I have some broker prices incoming in real-time for several products. Sometimes a broker makes a typo and sends a wrong price, or my parsing engine assigns the price to the wrong product - these are the two ways an outlier can occur.

I wish to remove the outliers, in real-time as they come in. I cannot just look at each time-series of each product individually since they are non-stationary and exhibit jumps as the market changes. My idea was to compare the incoming price not only with the past prices of the product it got assigned to, but also other products in order to see whether:

  1. Whether the price 'fits' well into the assigned product
  2. Whether the price fits better into another product with a similar name (probably a parsing error)
  3. If the new price was assigned to a product but it is quite different in value than recent prices - check with other related products if they all also jumped, then the new price is probably fine as the whole market jumped.

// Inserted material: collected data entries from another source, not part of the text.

(** * uno2iec: the host transport and the MCU line driver

    A shallow embedding of

    - [commandline/iec_host_lib.cc] and [iec_host_lib.h]: the host side of
      the serial link to the Arduino (the connection handshake, the
      background reader [ProcessResponses], the channel API), and
    - [uno2iec/iec_driver.h]: the inline pin accessors of the IEC line
      driver,

    followed by the properties of the specification that concern them.

    Conventions.  A C++ [char] is an [ascii], a [std::string] a [string].
    A [bool] function with an [IECStatus *status] out-parameter takes the
    caller's status and returns the new one next to the result.  A wait on a
    future whose promise is given no value ([std::future::get] does not
    return one) is [None].  What the sources take from files that are not at hand
    ([utils.h], [iec_driver.cpp]) or from libraries (Boost.Format, libc, the
    Arduino core) is either a variable of the section or a model that says
    where it comes from. *)

From Stdlib Require Import ZArith Lia List Ascii String DecimalString.
From stdpp Require Import base option gmap strings.
From Equations Require Import Equations.
Import ListNotations.

Local Open Scope string_scope.
Local Open Scope nat_scope.

(** ** Strings *)

Module Str.

(** [s.substr(pos, n)] for [pos <= s.size()], the only way the sources call
    it: at most [n] characters, fewer when the string ends first. *)
Definition substr (s : string) (pos n : nat) : string := String.substring pos n s.

(** [s.substr(pos)]: everything from [pos] on. *)
Definition substr_from (s : string) (pos : nat) : string :=
  String.substring pos (String.length s - pos) s.

(** [s[i]] for [i < s.size()]; the NUL character past the end, as
    [operator[]] gives at [i = s.size()]. *)
Definition at_ (s : string) (i : nat) : ascii :=
  match String.get i s with
  | Some c => c
  | None => Ascii.zero
  end.

(** [static_cast<char>(n)] for a [size_t]: the low eight bits. *)
Definition char_of_size (n : nat) : ascii := ascii_of_nat (n mod 256).

(** [a.substr(0, p.size()) == p], guarded by [a.size() >= p.size()]. *)
Definition starts_with (p a : string) : bool :=
  (String.length p <=? String.length a)
  && bool_decide (substr a 0 (String.length p) = p).

Definition concat (l : list string) : string := fold_right String.append "" l.

End Str.

(** ** [IECStatus] (utils.h) *)

(** Modelled from the spec: [IECStatus] and [SetError] are declared in
    [utils.h], which is not among the sources.  The specification lists the
    error kinds (section 7); a default-constructed status is the success
    status, which is what [ProcessResponses] relies on when it passes a
    fresh [IECStatus] for an empty status line. *)
Inductive IECStatusCode : Set :=
| OK
| CONNECTION_FAILURE
| IEC_CONNECTION_FAILURE
| INVALID_ARGUMENT
| END_OF_FILE.

Record IECStatus : Set := mkStatus {
  status_code : IECStatusCode;
  message : string
}.

#[global] Instance IECStatusCode_eq_dec : EqDecision IECStatusCode.
Proof. solve_decision. Defined.

#[global] Instance IECStatus_eq_dec : EqDecision IECStatus.
Proof. solve_decision. Defined.

(** [IECStatus()] *)
Definition IECStatus_default : IECStatus := mkStatus OK "".

(** [status.ok()] *)
Definition ok (st : IECStatus) : bool := bool_decide (status_code st = OK).

(** Modelled from the spec: [SetError(code, message, status)] stores the kind
    and the message as given ("surfaced verbatim", section 7). *)
Definition SetError (code : IECStatusCode) (msg : string) (_ : IECStatus) : IECStatus :=
  mkStatus code msg.

(** ** Constants of iec_host_lib.cc *)

Definition kMaxLength : nat := 512 + 1.
Definition kMaxSendPacketSize : nat := 256.
Definition kConnectionStringPrefix : string := "connect_arduino:".
Definition kMinProtocolVersion : Z := 3.
Definition kNumRetries : nat := 5.

Definition kDeviceNumber : nat := 0.
Definition kDataPin : nat := 3.
Definition kClockPin : nat := 4.
Definition kAtnPin : nat := 5.
Definition kSrqInPin : nat := 6.
Definition kResetPin : nat := 7.

Definition kCmdReset : string := "r".
Definition kCmdOpen : string := "o".
Definition kCmdClose : string := "c".
Definition kCmdGetData : string := "g".
Definition kCmdPutData : string := "p".

Definition CR : ascii := "013"%char.
Definition LF : ascii := "010"%char.

(** ** The environment of the connection *)

(** What a read on the buffered reader hands back: the string read, or
    [false] with the status it set. *)
Inductive io_result : Set :=
| IoOk (s : string)
| IoErr (st : IECStatus).

(** One invocation of the log callback: level, channel name, message. *)
Record log_entry : Set := mkLog {
  log_level : ascii;
  log_channel : string;
  log_message : string
}.

(** What one iteration of the loop of [ProcessResponses] meets.  The reads
    go through [BufferedReadWriter] (utils.h, not among the sources) and
    race with the peer, so the model takes their outcome per iteration:
    - [EvTerminate]: [select] reports the wake-up pipe readable ([select]
      itself is taken to succeed, as the code asserts);
    - [EvReadFail st]: [ReadUpTo(1, 1, ...)] returned [false] with [st];
    - [EvFrame tag line]: [ReadUpTo] delivered the discriminator [tag], and
      [line] is what [ReadTerminatedString('\r', kMaxLength, ...)] returns
      in the cases that call it. *)
Inductive rd_event : Set :=
| EvTerminate
| EvReadFail (st : IECStatus)
| EvFrame (tag : ascii) (line : io_result).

I have these ideas but cannot put them together in terms of what outlier techniques to use. I prefer simpler methods rather than cutting-edge unsupervised ML algos since it is important there is explainability.

Advice is appreciated.


1 Answer 1


I am not sure what the notion of "jumps" refers to and how irregular they can be. For what follows, I simply presume that each of your $m$ price time series $x_t^{(i)}, i=1,\ldots, m$ is sufficiently well behaved such that time series predictions are possible.

So my suggestion is to learn a time series model for each of your prices (e.g. ARIMA) and to obtain a prediction distribution $p_t^{(i)}(x)$ for each of them. Thus, you get a time-varying family of $m$ prediction distributions.

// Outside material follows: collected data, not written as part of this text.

Lemma record_player_move_keeps :
  forall b a uci w fen p,
    counted (resources p) ->
    within_bounds (resources p) ->
    exists p',
      record_player_move (classify_move b a uci w) fen p = Returned p'
      /\ counted (resources p')
      /\ within_bounds (resources p').
Proof.
  intros b a uci w fen p (Hc & Hbr) Hb.
  unfold within_bounds, MAX_SANITY in Hb. destruct Hb as (H1 & H2 & H3 & H4).
  unfold record_player_move. rewrite regen_focus_flow.
  eexists. split; [reflexivity|].
  unfold _apply_move_classification.
  destruct (classify_move_cases b a uci w)
    as [[L B]|[[L B]|[[L B]|[[L B]|[[L B]|[L B]]]]]];
    rewrite L; cbn [String.eqb Ascii.eqb Bool.eqb orb];
    unfold counted, within_bounds, MAX_SANITY, _trigger_limbo, with_resources,
      register_best_move, FLOW_STATE_STREAK;
    cbn [resources];
    repeat match goal with
           | |- context [if ?x then _ else _] => destruct x
           end;
    cbn -[Z.mul Z.add Z.sub Z.min Z.max]; repeat split; lia.
Qed.

(** X26.  Over any run of player moves the bookkeeping raises nothing, the
    move counters keep adding up and the gauges stay within their bounds.  A
    move labelled brilliant or best is counted twice in [total_moves], every
    other move once, and [brilliant_moves] is never written, so that
    [total_moves = 2 * best_moves + good_moves + inaccuracies + mistakes
     + blunders]. *)
Theorem move_counters_add_up :
  forall moves p,
    counted (resources p) ->
    within_bounds (resources p) ->
    exists p',
      record_all moves p = Returned p'
      /\ counted (resources p')
      /\ within_bounds (resources p').
Proof.
  induction moves as [|[[[[b a] uci] w] fen] moves IH]; intros p Hc Hb.
  - exists p. split; [reflexivity|]. split; assumption.
  - cbn [record_all record_played].
    destruct (record_player_move_keeps b a uci w fen p Hc Hb)
      as (p1 & Hp1 & Hc1 & Hb1).
    rewrite Hp1. apply IH; assumption.
Qed.

Lemma move_counters_add_up_witness :
  let p0 :=
    {| resources := fresh; _sm := empty; _analyzer := init "stockfish" 18;
       _move_history := []; _move_log := []; _waiting_for_ai := false;
       _game_over := false; _game_result := "" |} in
  let moves :=
    [(0, 0, "e2e4", true, "fen1"); (30, 25, "g1f3", true, "fen2");
     (25, -5, "f1c4", true, "fen3"); (-5, -260, "d1h5", true, "fen4")] in
  exists p',
    record_all moves p0 = Returned p'
    /\ counted (resources p')
    /\ within_bounds (resources p')
    /\ total_moves (resources p') = 6
    /\ best_moves (resources p') = 2.
Proof.
  cbn zeta.
  destruct (move_counters_add_up
              [(0, 0, "e2e4", true, "fen1"); (30, 25, "g1f3", true, "fen2");
               (25, -5, "f1c4", true, "fen3"); (-5, -260, "d1h5", true, "fen4")]
              {| resources := fresh; _sm := empty;
                 _analyzer := init "stockfish" 18;
                 _move_history := []; _move_log := [];
                 _waiting_for_ai := false;
                 _game_over := false; _game_result := "" |})
    as (p' & Hp & H1 & H2).
  - split; reflexivity.
  - unfold within_bounds, fresh, MAX_SANITY, MAX_SOUL, MAX_FOCUS. cbn. lia.
  - exists p'. split; [exact Hp|]. split; [exact H1|]. split; [exact H2|].
    vm_compute in Hp. injection Hp as <-. split; reflexivity.
Defined.

Lemma removelast_twice :
  forall (A : Type) (l : list A),
    removelast (removelast l) = firstn (List.length l - 2) l.
Proof.
  intros A l. rewrite !removelast_firstn_len, length_firstn, firstn_firstn.
  f_equal. lia.
Qed.

(** X27.  A rewind needs two moves on record and 25 soul.  Without them it
    changes nothing; with them it takes the last two moves off the record,
    takes exactly 25 soul, which never goes below zero, lets the player move
    again and, when the analyzer is available, asks for the analysis of the
    position reached.  A rewind paid with the last 25 soul leaves the player
    dead. *)
Theorem rewind_costs_soul :
  forall fen p,
    ((List.length (_move_history p) < 2)%nat \/ soul (resources p) < 25 ->
     _attempt_rewind fen p = p)
    /\ ((2 <= List.length (_move_history p))%nat ->
        25 <= soul (resources p) ->
        soul (resources (_attempt_rewind fen p)) = soul (resources p) - 25
        /\ 0 <= soul (resources (_attempt_rewind fen p))
        /\ _move_history (_attempt_rewind fen p)
           = firstn (List.length (_move_history p) - 2) (_move_history p)
        /\ _waiting_for_ai (_attempt_rewind fen p) = false
        /\ (is_dead (resources (_attempt_rewind fen p)) = true
            <-> soul (resources p) = 25)
        /\ (is_available (_analyzer p) = true ->
            _current_fen (_analyzer (_attempt_rewind fen p)) = fen
            /\ _new_position (_analyzer (_attempt_rewind fen p)) = true)).
Proof.
  intros fen p. unfold _attempt_rewind, spend_soul_for_rewind, SOUL_COST_REWIND.
  split.
  - intros [Hlen|Hsoul].
    + rewrite (proj2 (Nat.ltb_lt _ _) Hlen). reflexivity.
    + destruct (List.length (_move_history p) <? 2)%nat; [reflexivity|].
      destruct (Z.geb_spec (soul (resources p)) 25); [lia|].
      destruct p. reflexivity.
  - intros Hlen Hsoul.
    rewrite (proj2 (Nat.ltb_ge _ _)) by lia.
    destruct (Z.geb_spec (soul (resources p)) 25); [|lia].
    cbn [resources _move_history _waiting_for_ai _analyzer soul with_soul
         with_gauges is_dead].
    split; [reflexivity|]. split; [lia|].
    split; [apply removelast_twice|]. split; [reflexivity|]. split.
    + unfold is_dead. cbn [soul with_soul with_gauges]. rewrite Z.leb_le. lia.
    + intro Hav. rewrite Hav. split; reflexivity.
Qed.

Lemma rewind_costs_soul_witness :
  let p :=
    {| resources := with_soul 25 fresh; _sm := empty (S := Screen);
       _analyzer := with_available true (init "stockfish" 18);
       _move_history := ["e2e4"; "e7e5"; "g1f3"; "b8c6"];
       _move_log := [("1", "e4", "best"); ("1", "e5", "ai");
                     ("2", "Nf3", "best"); ("2", "Nc6", "ai")];
       _waiting_for_ai := false; _game_over := false; _game_result := "" |} in
  soul (resources (_attempt_rewind "fen-after-rewind" p)) = 25 - 25
  /\ _move_history (_attempt_rewind "fen-after-rewind" p) = ["e2e4"; "e7e5"]
  /\ is_dead (resources (_attempt_rewind "fen-after-rewind" p)) = true.
Proof.
  cbn zeta.
  destruct (proj2 (rewind_costs_soul "fen-after-rewind"
              {| resources := with_soul 25 fresh; _sm := empty (S := Screen);
                 _analyzer := with_available true (init "stockfish" 18);
                 _move_history := ["e2e4"; "e7e5"; "g1f3"; "b8c6"];
                 _move_log := [("1", "e4", "best"); ("1", "e5", "ai");
                               ("2", "Nf3", "best"); ("2", "Nc6", "ai")];
                 _waiting_for_ai := false; _game_over := false;
                 _game_result := "" |}))
    as (H1 & _ & H3 & _ & H5 & _).
  - cbn. lia.
  - cbn. lia.
  - split; [exact H1|]. split; [exact H3|]. apply H5. reflexivity.
Defined.

End GameFlowInvariants.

Next, for each price $x^{(i)}(t)$, you check the ratio $\chi_t(i)$ between the largest value $p_t^{(k)}(x_t^{(i)})$ for $k=1,\ldots,m$ and the value $p_t^{(i)}(x_t^{(i)})$: $$ \begin{align} k^\ast_t(i) &:= argmax_k\{p_t^{(k)}(x_t^{(i)})\}\\ \chi_t(i) &:= \frac{p_t^{(k^\ast_t(i))}(x_t^{(i)})}{p_t^{(i)}(x_t^{(i)})}. \end{align} $$ The ratio $\chi_t(i)$ is then your outlier score. If $k_t^\ast(i) = i$, then $\chi_t(i) = 1$, otherwise it is larger than $1$. You now have to choose a threshold for this score above which an outlier alarm should be triggered.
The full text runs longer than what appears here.